Dataset excerpts:
*** Begin section ***

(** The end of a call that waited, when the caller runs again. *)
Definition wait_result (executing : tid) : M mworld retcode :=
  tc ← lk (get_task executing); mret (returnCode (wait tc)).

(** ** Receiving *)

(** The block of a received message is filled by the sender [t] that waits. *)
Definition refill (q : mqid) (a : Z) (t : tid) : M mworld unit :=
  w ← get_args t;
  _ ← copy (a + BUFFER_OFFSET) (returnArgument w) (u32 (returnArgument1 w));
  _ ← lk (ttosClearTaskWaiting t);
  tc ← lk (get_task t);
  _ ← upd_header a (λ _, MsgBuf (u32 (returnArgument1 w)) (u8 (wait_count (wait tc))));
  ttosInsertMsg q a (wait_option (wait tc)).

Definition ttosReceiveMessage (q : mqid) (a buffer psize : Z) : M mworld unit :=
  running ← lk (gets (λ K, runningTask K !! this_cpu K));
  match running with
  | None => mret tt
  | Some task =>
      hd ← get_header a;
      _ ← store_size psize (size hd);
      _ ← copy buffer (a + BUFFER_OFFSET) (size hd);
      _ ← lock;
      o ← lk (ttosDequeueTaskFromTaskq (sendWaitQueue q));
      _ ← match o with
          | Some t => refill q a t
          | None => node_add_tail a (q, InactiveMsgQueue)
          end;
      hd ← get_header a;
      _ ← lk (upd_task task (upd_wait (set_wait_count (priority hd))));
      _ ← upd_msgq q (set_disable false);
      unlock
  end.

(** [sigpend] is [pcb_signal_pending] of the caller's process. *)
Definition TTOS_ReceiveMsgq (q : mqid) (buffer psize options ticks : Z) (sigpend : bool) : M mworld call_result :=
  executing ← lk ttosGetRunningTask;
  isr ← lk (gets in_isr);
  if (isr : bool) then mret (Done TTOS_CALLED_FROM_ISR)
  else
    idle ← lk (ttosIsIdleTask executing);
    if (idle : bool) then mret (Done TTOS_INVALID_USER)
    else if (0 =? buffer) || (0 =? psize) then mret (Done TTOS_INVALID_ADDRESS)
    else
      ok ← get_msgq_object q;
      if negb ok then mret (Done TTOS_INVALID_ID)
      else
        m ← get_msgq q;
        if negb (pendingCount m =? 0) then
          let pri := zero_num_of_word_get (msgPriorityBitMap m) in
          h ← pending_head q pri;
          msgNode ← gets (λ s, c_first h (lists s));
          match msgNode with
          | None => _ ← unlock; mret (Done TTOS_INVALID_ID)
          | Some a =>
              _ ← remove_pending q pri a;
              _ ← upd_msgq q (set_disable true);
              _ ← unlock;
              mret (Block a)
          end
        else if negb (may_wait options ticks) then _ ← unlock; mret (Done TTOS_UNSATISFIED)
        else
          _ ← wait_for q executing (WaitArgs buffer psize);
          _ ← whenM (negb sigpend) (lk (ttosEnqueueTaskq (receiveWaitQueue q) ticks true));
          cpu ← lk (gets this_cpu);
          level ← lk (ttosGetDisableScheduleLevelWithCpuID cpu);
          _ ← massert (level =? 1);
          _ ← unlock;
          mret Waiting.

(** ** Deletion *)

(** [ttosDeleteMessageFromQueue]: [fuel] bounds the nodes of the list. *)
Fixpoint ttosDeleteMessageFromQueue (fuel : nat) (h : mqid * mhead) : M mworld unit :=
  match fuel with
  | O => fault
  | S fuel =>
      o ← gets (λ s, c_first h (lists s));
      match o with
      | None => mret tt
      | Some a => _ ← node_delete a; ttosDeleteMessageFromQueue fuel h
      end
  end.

*** End section ***
*** Begin section ***

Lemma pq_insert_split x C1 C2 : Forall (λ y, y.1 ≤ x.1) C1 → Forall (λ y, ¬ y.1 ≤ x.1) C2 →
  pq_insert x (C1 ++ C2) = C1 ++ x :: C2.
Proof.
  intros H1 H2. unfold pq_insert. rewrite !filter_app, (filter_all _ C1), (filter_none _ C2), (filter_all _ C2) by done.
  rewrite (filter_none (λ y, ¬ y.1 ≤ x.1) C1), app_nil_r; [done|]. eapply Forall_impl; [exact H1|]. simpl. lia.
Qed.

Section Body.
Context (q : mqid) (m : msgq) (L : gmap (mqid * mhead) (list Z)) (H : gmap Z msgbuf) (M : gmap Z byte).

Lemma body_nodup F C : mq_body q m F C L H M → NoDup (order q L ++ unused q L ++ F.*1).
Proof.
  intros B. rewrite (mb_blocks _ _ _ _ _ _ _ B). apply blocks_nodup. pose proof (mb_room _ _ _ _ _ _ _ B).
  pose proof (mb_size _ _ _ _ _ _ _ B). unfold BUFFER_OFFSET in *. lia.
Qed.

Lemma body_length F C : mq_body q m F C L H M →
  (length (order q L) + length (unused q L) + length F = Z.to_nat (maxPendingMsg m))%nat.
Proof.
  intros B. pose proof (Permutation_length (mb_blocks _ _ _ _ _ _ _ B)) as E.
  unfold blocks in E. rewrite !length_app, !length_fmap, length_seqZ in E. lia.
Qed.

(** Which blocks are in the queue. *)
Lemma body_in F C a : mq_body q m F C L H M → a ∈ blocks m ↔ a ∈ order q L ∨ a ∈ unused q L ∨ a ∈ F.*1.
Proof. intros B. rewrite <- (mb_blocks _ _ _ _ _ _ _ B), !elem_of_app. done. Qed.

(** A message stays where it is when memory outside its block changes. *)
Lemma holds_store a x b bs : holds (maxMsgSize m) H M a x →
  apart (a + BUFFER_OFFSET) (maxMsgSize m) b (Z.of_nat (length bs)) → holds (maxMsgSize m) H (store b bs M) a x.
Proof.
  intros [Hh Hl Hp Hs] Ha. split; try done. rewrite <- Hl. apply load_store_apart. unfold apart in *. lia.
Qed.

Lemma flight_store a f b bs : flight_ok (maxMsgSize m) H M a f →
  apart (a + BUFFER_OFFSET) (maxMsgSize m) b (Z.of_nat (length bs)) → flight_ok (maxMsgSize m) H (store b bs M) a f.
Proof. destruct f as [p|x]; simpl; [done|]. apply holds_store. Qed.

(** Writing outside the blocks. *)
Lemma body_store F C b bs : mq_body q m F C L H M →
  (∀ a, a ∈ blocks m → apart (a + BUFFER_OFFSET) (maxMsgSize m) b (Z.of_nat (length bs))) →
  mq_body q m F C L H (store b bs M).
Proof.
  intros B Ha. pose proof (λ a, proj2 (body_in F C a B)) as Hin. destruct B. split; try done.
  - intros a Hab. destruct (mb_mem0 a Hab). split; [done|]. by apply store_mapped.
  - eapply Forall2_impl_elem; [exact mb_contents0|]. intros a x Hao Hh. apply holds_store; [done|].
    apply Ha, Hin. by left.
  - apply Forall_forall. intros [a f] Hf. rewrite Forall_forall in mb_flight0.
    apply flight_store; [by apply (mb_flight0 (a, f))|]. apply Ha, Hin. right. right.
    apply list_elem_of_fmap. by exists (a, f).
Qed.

*** End section ***
*** Begin section ***

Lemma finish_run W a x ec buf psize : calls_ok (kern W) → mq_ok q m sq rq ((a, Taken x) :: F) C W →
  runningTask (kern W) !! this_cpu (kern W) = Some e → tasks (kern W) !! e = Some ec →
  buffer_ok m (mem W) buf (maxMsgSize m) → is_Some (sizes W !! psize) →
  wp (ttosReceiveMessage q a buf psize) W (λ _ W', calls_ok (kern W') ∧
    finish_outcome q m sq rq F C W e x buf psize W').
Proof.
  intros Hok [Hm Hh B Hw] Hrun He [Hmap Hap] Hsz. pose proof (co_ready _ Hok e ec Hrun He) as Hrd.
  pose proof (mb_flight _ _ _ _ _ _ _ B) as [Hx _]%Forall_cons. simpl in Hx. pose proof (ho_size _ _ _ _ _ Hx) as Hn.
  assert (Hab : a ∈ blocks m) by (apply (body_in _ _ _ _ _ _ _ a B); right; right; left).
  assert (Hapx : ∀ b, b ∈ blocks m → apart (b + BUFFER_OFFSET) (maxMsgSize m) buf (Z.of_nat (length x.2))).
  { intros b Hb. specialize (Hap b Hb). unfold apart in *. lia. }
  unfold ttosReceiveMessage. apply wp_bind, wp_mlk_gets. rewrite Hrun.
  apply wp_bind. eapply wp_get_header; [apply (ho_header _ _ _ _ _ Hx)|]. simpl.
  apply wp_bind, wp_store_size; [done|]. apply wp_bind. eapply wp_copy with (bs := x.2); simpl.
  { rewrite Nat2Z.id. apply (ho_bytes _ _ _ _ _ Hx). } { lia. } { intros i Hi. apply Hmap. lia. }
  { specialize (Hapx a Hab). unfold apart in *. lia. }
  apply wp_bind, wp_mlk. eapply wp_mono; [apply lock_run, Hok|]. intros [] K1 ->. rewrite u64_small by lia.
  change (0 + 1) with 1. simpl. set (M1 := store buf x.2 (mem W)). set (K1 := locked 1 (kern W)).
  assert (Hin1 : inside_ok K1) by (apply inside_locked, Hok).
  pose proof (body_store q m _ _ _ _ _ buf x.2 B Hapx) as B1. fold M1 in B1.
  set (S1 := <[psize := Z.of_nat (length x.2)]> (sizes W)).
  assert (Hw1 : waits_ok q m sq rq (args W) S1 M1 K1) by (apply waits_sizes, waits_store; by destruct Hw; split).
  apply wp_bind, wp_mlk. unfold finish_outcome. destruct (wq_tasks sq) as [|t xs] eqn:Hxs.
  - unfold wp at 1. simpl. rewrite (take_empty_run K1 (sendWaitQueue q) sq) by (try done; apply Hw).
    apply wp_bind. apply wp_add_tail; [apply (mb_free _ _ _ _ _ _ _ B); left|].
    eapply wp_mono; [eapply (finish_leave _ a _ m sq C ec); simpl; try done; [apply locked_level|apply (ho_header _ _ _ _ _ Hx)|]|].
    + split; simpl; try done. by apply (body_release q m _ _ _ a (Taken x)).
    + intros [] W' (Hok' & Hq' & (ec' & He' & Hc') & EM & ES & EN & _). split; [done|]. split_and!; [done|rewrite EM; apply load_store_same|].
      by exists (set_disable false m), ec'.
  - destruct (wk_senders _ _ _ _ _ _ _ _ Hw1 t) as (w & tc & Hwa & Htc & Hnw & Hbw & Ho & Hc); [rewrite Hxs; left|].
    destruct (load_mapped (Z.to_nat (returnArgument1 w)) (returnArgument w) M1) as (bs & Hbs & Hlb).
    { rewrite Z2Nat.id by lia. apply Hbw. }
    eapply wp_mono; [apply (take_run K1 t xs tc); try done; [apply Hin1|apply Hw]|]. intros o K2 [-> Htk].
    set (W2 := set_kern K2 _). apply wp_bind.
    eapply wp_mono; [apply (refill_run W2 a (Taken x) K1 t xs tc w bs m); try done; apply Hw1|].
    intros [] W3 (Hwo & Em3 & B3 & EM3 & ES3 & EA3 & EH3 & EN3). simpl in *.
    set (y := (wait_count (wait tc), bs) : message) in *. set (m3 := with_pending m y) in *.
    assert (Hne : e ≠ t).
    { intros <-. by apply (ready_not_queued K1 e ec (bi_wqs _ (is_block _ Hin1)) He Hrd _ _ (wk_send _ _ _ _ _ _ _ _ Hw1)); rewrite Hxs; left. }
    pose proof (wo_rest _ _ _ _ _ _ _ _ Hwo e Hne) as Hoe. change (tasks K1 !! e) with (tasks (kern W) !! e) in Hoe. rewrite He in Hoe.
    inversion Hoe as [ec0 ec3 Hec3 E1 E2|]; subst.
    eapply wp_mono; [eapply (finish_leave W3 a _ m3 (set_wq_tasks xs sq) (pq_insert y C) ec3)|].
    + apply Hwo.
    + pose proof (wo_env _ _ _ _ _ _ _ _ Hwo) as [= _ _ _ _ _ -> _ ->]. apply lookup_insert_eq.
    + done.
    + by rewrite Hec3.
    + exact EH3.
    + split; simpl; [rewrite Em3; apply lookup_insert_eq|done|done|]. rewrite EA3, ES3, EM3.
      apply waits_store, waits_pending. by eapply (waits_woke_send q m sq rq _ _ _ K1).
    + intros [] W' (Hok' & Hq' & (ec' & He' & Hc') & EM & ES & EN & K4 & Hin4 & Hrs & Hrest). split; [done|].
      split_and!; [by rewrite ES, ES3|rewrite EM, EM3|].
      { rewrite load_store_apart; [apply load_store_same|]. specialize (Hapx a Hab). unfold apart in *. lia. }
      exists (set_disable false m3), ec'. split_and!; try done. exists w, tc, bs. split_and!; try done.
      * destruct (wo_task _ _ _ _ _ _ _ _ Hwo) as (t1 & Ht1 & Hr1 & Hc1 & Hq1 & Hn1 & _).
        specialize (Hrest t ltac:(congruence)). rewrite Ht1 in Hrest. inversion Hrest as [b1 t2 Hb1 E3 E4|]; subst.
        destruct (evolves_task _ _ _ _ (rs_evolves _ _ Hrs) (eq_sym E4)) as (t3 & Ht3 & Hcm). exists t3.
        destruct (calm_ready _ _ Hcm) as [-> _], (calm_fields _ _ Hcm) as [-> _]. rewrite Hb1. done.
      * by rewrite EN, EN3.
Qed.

*** End section ***

Work task:
Whatever else the listing above holds, retype exactly only the lines from the one containing "(** The end" to the one containing "(u32 (returnArgument1 w));", both ends kept.

Exercise result:
(** The end of a call that waited, when the caller runs again. *)
Definition wait_result (executing : tid) : M mworld retcode :=
  tc ← lk (get_task executing); mret (returnCode (wait tc)).

(** ** Receiving *)

(** The block of a received message is filled by the sender [t] that waits. *)
Definition refill (q : mqid) (a : Z) (t : tid) : M mworld unit :=
  w ← get_args t;
  _ ← copy (a + BUFFER_OFFSET) (returnArgument w) (u32 (returnArgument1 w));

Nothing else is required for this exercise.